• Task to carry out:
Your job is to copy every line in the material containing the word "StreamGrantBrokerError".

• Records to process:

(* ===== verification/ChannelStream.v ===== *)
(** * Live channel streams (crates/http/src: channel_stream.rs, streams.rs)

    A stream replays the durable log of a channel after its cursor and then
    follows it: a wake-up makes it read the log again from its cursor.  The native
    and the browser wire share this engine; the browser's also revalidates its
    credential before every message, and is entered by redeeming a grant in the
    first frame.

    What [select!] chooses at each turn of the loop is an argument (the list of
    events), as is what a socket does with a frame ([socket_send]) and what it
    delivers before the redemption.  The pages of a replay take fuel:
    ChannelStreamProps shows how much is enough. *)

From stdpp Require Import gmap.
From S2P Require Import Prelude Action Proto Schema Channels Messages Auth Evidence.
From S2P Require Import StreamBroker HttpCore.

Definition REPLAY_PAGE_SIZE : Z := 500.

(** ** Events *)

(** [axum::extract::ws::Message]; the bytes of the others are not looked at. *)
Inductive WebSocketMessage :=
| WsText (text : string)
| WsBinary
| WsPing
| WsPong
| WsClose.
(** [socket.recv()]: the end of the stream, an error, or a message. *)
Inductive Received :=
| RecvEnd
| RecvError
| RecvMessage (message : WebSocketMessage).
(** [receiver.recv()] *)
Inductive WakeResult `{SerdeJson} :=
| WakeMessage (wake : MessageCommitWake)
| WakeLagged (skipped : Z)
| WakeClosed.
Inductive StreamEvent `{SerdeJson} :=
| Incoming (incoming : Received)
| Wake (wake : WakeResult)
| Revalidate.

Inductive StreamTermination :=
| ClientClosed
| InvalidClientMessage
| GrantRejected
| TerminatedInternal.
#[global] Instance StreamTermination_eq_dec : EqDecision StreamTermination.
Proof. solve_decision. Defined.

(** The browser wire also owns the active slot; the handler drops it. *)
Inductive StreamWire :=
| Native
| Browser (principal : Principal).

(** What a run leaves: the stream still open at a cursor, a replay that needs more
    fuel, or the reason it ended. *)
Inductive StreamOutcome :=
| StreamOpen (cursor : Z)
| StreamUnfinished
| StreamEnded (termination : StreamTermination).

(** ** The engine *)

Section stream.
Context `{J : SerdeJson} `{C : TokenCodec}.
Context (env_db : nat → Db → Db) (env_broker : nat → BrokerState → BrokerState)
  (env_permits : nat → Z → Z).
(** [serde_json::to_string] of what a wire sends, and whether the socket takes
    the frame in time at an await. *)
Context (frame_json : BrowserStreamServerFrame → option string)
  (message_json : Message → option string) (socket_send : nat → bool).

Definition streaming (A : Type) : Type := action HttpWorld StreamTermination A.
#[local] Notation hw_tick := (hw_tick env_db env_broker env_permits).

Definition send_serialized (serialized : option string) (frame : Effect) : streaming unit :=
  match serialized with
  | None => throw TerminatedInternal
  | Some _ =>
      act hw_tick ;! λ w,
      if socket_send (hw_awaits w) then (hw_push frame w, inl tt) else (w, inr ClientClosed)
  end.

Definition revalidate (wire : StreamWire) : streaming unit :=
  match wire with
  | Native => done_with tt
  | Browser principal =>
      act hw_tick ;! λ w,
      match revalidate_principal principal (hw_db w) with
      | Ok (true, _) => (hw_push (Validated principal (hw_db w)) w, inl tt)
      | Ok (false, _) => (w, inr GrantRejected)
      | Err _ => (w, inr TerminatedInternal)
      end
  end.

Definition send_ready (wire : StreamWire) (channel_id : string) (after : Z) : streaming unit :=
  match wire with
  | Native => done_with tt
  | Browser _ =>
      match cursor_new after with
      | None => throw TerminatedInternal
      | Some cursor =>
          let frame := ready_frame channel_id cursor in
          send_serialized (frame_json frame) (FrameSent frame)
      end
  end.
Definition send_message (wire : StreamWire) (message : Message) : streaming unit :=
  revalidate wire ;!
  match wire with
  | Native => send_serialized (message_json message) (RawSent message)
  | Browser _ =>
      let frame := message_frame message in send_serialized (frame_json frame) (FrameSent frame)
  end.

Definition accept_incoming (wire : StreamWire) (incoming : Received) : streaming unit :=
  match wire, incoming with
  | _, (RecvEnd | RecvError | RecvMessage WsClose) => throw ClientClosed
  | Native, RecvMessage _ => done_with tt
  | Browser _, RecvMessage (WsPing | WsPong) => done_with tt
  | Browser _, RecvMessage (WsText _ | WsBinary) => throw InvalidClientMessage
  end.

(** The messages of one page, and the cursor after them. *)
Fixpoint send_page (wire : StreamWire) (messages : list Message) (cursor : Z) : streaming Z :=
  match messages with
  | [] => done_with cursor
  | message :: messages =>
      send_message wire message ;! send_page wire messages (msg_seq message)
  end.
Fixpoint replay (fuel : nat) (wire : StreamWire) (channel_id : string) (cursor : Z)
    : streaming (option Z) :=
  match fuel with
  | O => done_with None
  | S fuel =>
      let! page := map_err (λ _, TerminatedInternal)
                     (store_read env_db env_broker env_permits
                        (λ _, read_at (list_messages channel_id cursor REPLAY_PAGE_SIZE))) in
      let! cursor := send_page wire (page_messages page) cursor in
      if Z.of_nat (length (page_messages page)) <? REPLAY_PAGE_SIZE then done_with (Some cursor)
      else replay fuel wire channel_id cursor
  end.

(** One turn of the loop; [None] is a replay out of fuel. *)
Definition handle_event (fuel : nat) (wire : StreamWire) (channel_id : string) (cursor : Z)
    (event : StreamEvent) : streaming (option Z) :=
  let stay (m : streaming unit) : streaming (option Z) := m ;! done_with (Some cursor) in
  match event with
  | Incoming incoming => stay (accept_incoming wire incoming)
  | Wake (WakeMessage (Committed message)) =>
      if (msg_channel_id message ==? channel_id) && (cursor <? msg_seq message)
      then replay fuel wire channel_id cursor
      else done_with (Some cursor)
  | Wake (WakeMessage External | WakeLagged _) => replay fuel wire channel_id cursor
  | Wake WakeClosed => throw TerminatedInternal
  | Revalidate => stay (revalidate wire)
  end.
Fixpoint stream_loop (fuel : nat) (wire : StreamWire) (channel_id : string) (cursor : Z)
    (events : list StreamEvent) : streaming (option Z) :=
  match events with
  | [] => done_with (Some cursor)
  | event :: events =>
      let! next := handle_event fuel wire channel_id cursor event in
      match next with
      | None => done_with None
      | Some cursor => stream_loop fuel wire channel_id cursor events
      end
  end.

Definition close_of (termination : StreamTermination) : option (Z * string) :=
  match termination with
  | ClientClosed => None
  | InvalidClientMessage => Some (4400, "invalid_handshake")
  | GrantRejected => Some (4401, "grant_rejected")
  | TerminatedInternal => Some (1011, "internal_error")
  end.
(** The close frame is offered; what becomes of it is ignored. *)
Definition close_browser_socket (code : Z) (reason : string) (w : HttpWorld) : HttpWorld :=
  hw_tick (hw_push (SocketClosed code reason) w).
Definition finish (wire : StreamWire) (termination : StreamTermination) (w : HttpWorld) : HttpWorld :=
  match wire with
  | Native => w
  | Browser _ =>
      match close_of termination with
      | None => w
      | Some (code, reason) => close_browser_socket code reason w
      end
  end.

Definition stream_body (fuel : nat) (wire : StreamWire) (authorization : AuthorizedChannelStream)
    (events : list StreamEvent) : streaming (option Z) :=
  let channel_id := acs_channel_id authorization in
  let cursor := acs_after authorization in
  send_ready wire channel_id cursor ;!
  let! next := replay fuel wire channel_id cursor in
  match next with
  | None => done_with None
  | Some cursor => stream_loop fuel wire channel_id cursor events
  end.
Definition run_channel_stream (fuel : nat) (wire : StreamWire)
    (authorization : AuthorizedChannelStream) (events : list StreamEvent) (w : HttpWorld)
    : HttpWorld * StreamOutcome :=
  match stream_body fuel wire authorization events w with
  | (w, inl (Some cursor)) => (w, StreamOpen cursor)
  | (w, inl None) => (w, StreamUnfinished)
  | (w, inr termination) => (finish wire termination w, StreamEnded termination)
  end.

(** ** The native handler *)

(** [stream]: [after] of the query; [Err] is the refused upgrade. *)
Definition open_native_stream (principal : Principal) (channel_id : string) (after : Z)
    : action HttpWorld Fault AuthorizedChannelStream :=
  require_channel_access env_db env_broker env_permits principal channel_id ;!
  let! _ := store_read env_db env_broker env_permits
              (λ _, read_at (list_messages channel_id after 1)) in
  checked (from_principal channel_id after principal).

(** ** The browser handler *)

Context (instant : nat → Z).
Context (to_str : string → option string) (redemption_from_str : string → option string).

(** [browser_channel_stream] up to the switch of protocols: a refusal with its
    status, or the permit of the pre-authentication socket. *)
Definition browser_upgrade (edge : option BrowserUpgradePolicy) (headers : HeaderMap)
    (w : HttpWorld) : HttpWorld * (unit + Z * string) :=
  match edge with
  | None => (w, inr (503, "browser stream edge is not configured"))
  | Some policy =>
  match validate_upgrade_headers to_str policy headers with
  | inr _ => (w, inr (403, "browser stream upgrade rejected"))
  | inl _ =>
  if negb (has_global_active_capacity default_limits (hw_broker w)) then
    (w, inr (503, "browser stream capacity exhausted"))
  else if negb (0 <? hw_permits w) then
    (w, inr (503, "browser stream capacity exhausted"))
  else (hw_push PermitTaken (hw_set_permits (hw_permits w - 1) w), inl tt)
  end
  end.

(** The loop before the redemption, over what the socket delivers until the
    deadline ([None]: the deadline came first).  Every [socket.recv().await] lets the
    rest of the daemon move.  [None] is a socket that has delivered nothing more yet. *)
Fixpoint first_frame (received : list (option Received))
    : action HttpWorld (Z * string) (option string) :=
  match received with
  | [] => done_with None
  | frame :: received =>
      act hw_tick ;!
      match frame with
      | None => throw (4408, "grant_timeout")
      | Some (RecvMessage (WsPing | WsPong)) => first_frame received
      | Some (RecvMessage (WsText text)) =>
          match parse_text_frame redemption_from_str text with
          | inl grant => done_with (Some grant)
          | inr _ => throw (4400, "invalid_handshake")
          end
      | Some _ => throw (4400, "invalid_handshake")
      end
  end.

(** [stream_grants.redeem(..).await]: the broker and the store move on while the
    credential is read. *)
Definition redeem_call (grant : string)
    : action HttpWorld Fault (RedeemedStreamGrant + StreamGrantBrokerError) := λ w,
  let n := hw_awaits w in
  match redeem default_limits grant (protocol_as_str V1) (instant n) (env_db n (hw_db w))
          (env_broker n) (hw_broker w) with
  | None => (w, inr Panicked)
  | Some (b, r) =>
      let w := hw_set_broker b (hw_tick w) in
      (match r with
       | inl redeemed => hw_push (SlotTaken (rsg_active_slot redeemed)) w
       | inr _ => w
       end, inl r)
  end.

(** The codes of the refusals after a redemption. *)
Definition redeem_close (error : StreamGrantBrokerError) : Z * string :=
  match error with BrokerRevalidation _ => (1011, "internal_error") | _ => (4401, "grant_rejected") end.
Definition access_close (fault : Fault) : Z * string :=
  match fault with
  | Refused error => if is_internal error then (1011, "internal_error") else (4401, "grant_rejected")
  | Panicked => (1011, "internal_error")
  end.
Definition history_close (fault : Fault) : Z * string :=
  match fault with
  | Refused (NotFound _ _ | Invalid _) => (4401, "grant_rejected")
  | _ => (1011, "internal_error")
  end.

(** What a browser socket has come to. *)
Inductive SocketOutcome :=
| SocketWaiting
| SocketRefused (code : Z)
| SocketStreamed (outcome : StreamOutcome)
| SocketPanicked.

Definition drop_permit (w : HttpWorld) : HttpWorld :=
  hw_push PermitDropped (hw_set_permits (hw_permits w + 1) w).
(** [Drop] of the slot; its panic aborts the task. *)
Definition drop_active_slot (slot : ActiveStreamSlot) (w : HttpWorld) : option HttpWorld :=
  match drop_slot slot (hw_broker w) with
  | Some b => Some (hw_push (SlotDropped slot) (hw_set_broker b w))
  | None => None
  end.
Definition dropping (slot : ActiveStreamSlot) (outcome : SocketOutcome) (w : HttpWorld)
    : HttpWorld * SocketOutcome :=
  match drop_active_slot slot w with
  | Some w => (w, outcome)
  | None => (w, SocketPanicked)
  end.
(** Return after a close: the locals are dropped, the slot first. *)
Definition refuse_socket (close : Z * string) (w : HttpWorld) : HttpWorld * SocketOutcome :=
  (drop_permit (close_browser_socket close.1 close.2 w), SocketRefused close.1).
Definition refuse_redeemed (slot : ActiveStreamSlot) (close : Z * string) (w : HttpWorld)
    : HttpWorld * SocketOutcome :=
  let (w, outcome) := dropping slot (SocketRefused close.1) (close_browser_socket close.1 close.2 w) in
  (drop_permit w, outcome).

Definition redeemed_stream (fuel : nat) (redeemed : RedeemedStreamGrant)
    (events : list StreamEvent) (w : HttpWorld) : HttpWorld * SocketOutcome :=
  let authorization := rsg_authorization redeemed in
  let slot := rsg_active_slot redeemed in
  let principal := issuing_principal authorization in
  match require_channel_access env_db env_broker env_permits principal
          (acs_channel_id authorization) w with
  | (w, inr fault) => refuse_redeemed slot (access_close fault) w
  | (w, inl _) =>
  match store_read env_db env_broker env_permits
          (λ _, read_at (list_messages (acs_channel_id authorization) (acs_after authorization) 1)) w with
  | (w, inr fault) => refuse_redeemed slot (history_close fault) w
  | (w, inl _) =>
  match run_channel_stream fuel (Browser principal) authorization events (drop_permit w) with
  | (w, StreamEnded termination) => dropping slot (SocketStreamed (StreamEnded termination)) w
  | (w, outcome) => (w, SocketStreamed outcome)
  end
  end
  end.

Definition redeem_browser_channel_stream (fuel : nat) (received : list (option Received))
    (events : list StreamEvent) (w : HttpWorld) : HttpWorld * SocketOutcome :=
  match first_frame received w with
  | (w, inr close) => refuse_socket close w
  | (w, inl None) => (w, SocketWaiting)
  | (w, inl (Some grant)) =>
  match redeem_call grant w with
  | (w, inr _) => (drop_permit w, SocketPanicked)
  | (w, inl (inr error)) => refuse_socket (redeem_close error) w
  | (w, inl (inl redeemed)) => redeemed_stream fuel redeemed events w
  end
  end.

(** The whole life of a browser socket, from the upgrade on: the answer is sent and
    the connection switched before the handler of the socket starts. *)
Definition browser_channel_stream (fuel : nat) (edge : option BrowserUpgradePolicy)
    (headers : HeaderMap) (received : list (option Received)) (events : list StreamEvent)
    (w : HttpWorld) : HttpWorld * (SocketOutcome + Z * string) :=
  match browser_upgrade edge headers w with
  | (w, inr refusal) => (w, inr refusal)
  | (w, inl _) =>
      let (w, outcome) := redeem_browser_channel_stream fuel received events (hw_tick w) in
      (w, inl outcome)
  end.
End stream.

• Answer to the problem:
    : action HttpWorld Fault (RedeemedStreamGrant + StreamGrantBrokerError) := λ w,
Definition redeem_close (error : StreamGrantBrokerError) : Z * string :=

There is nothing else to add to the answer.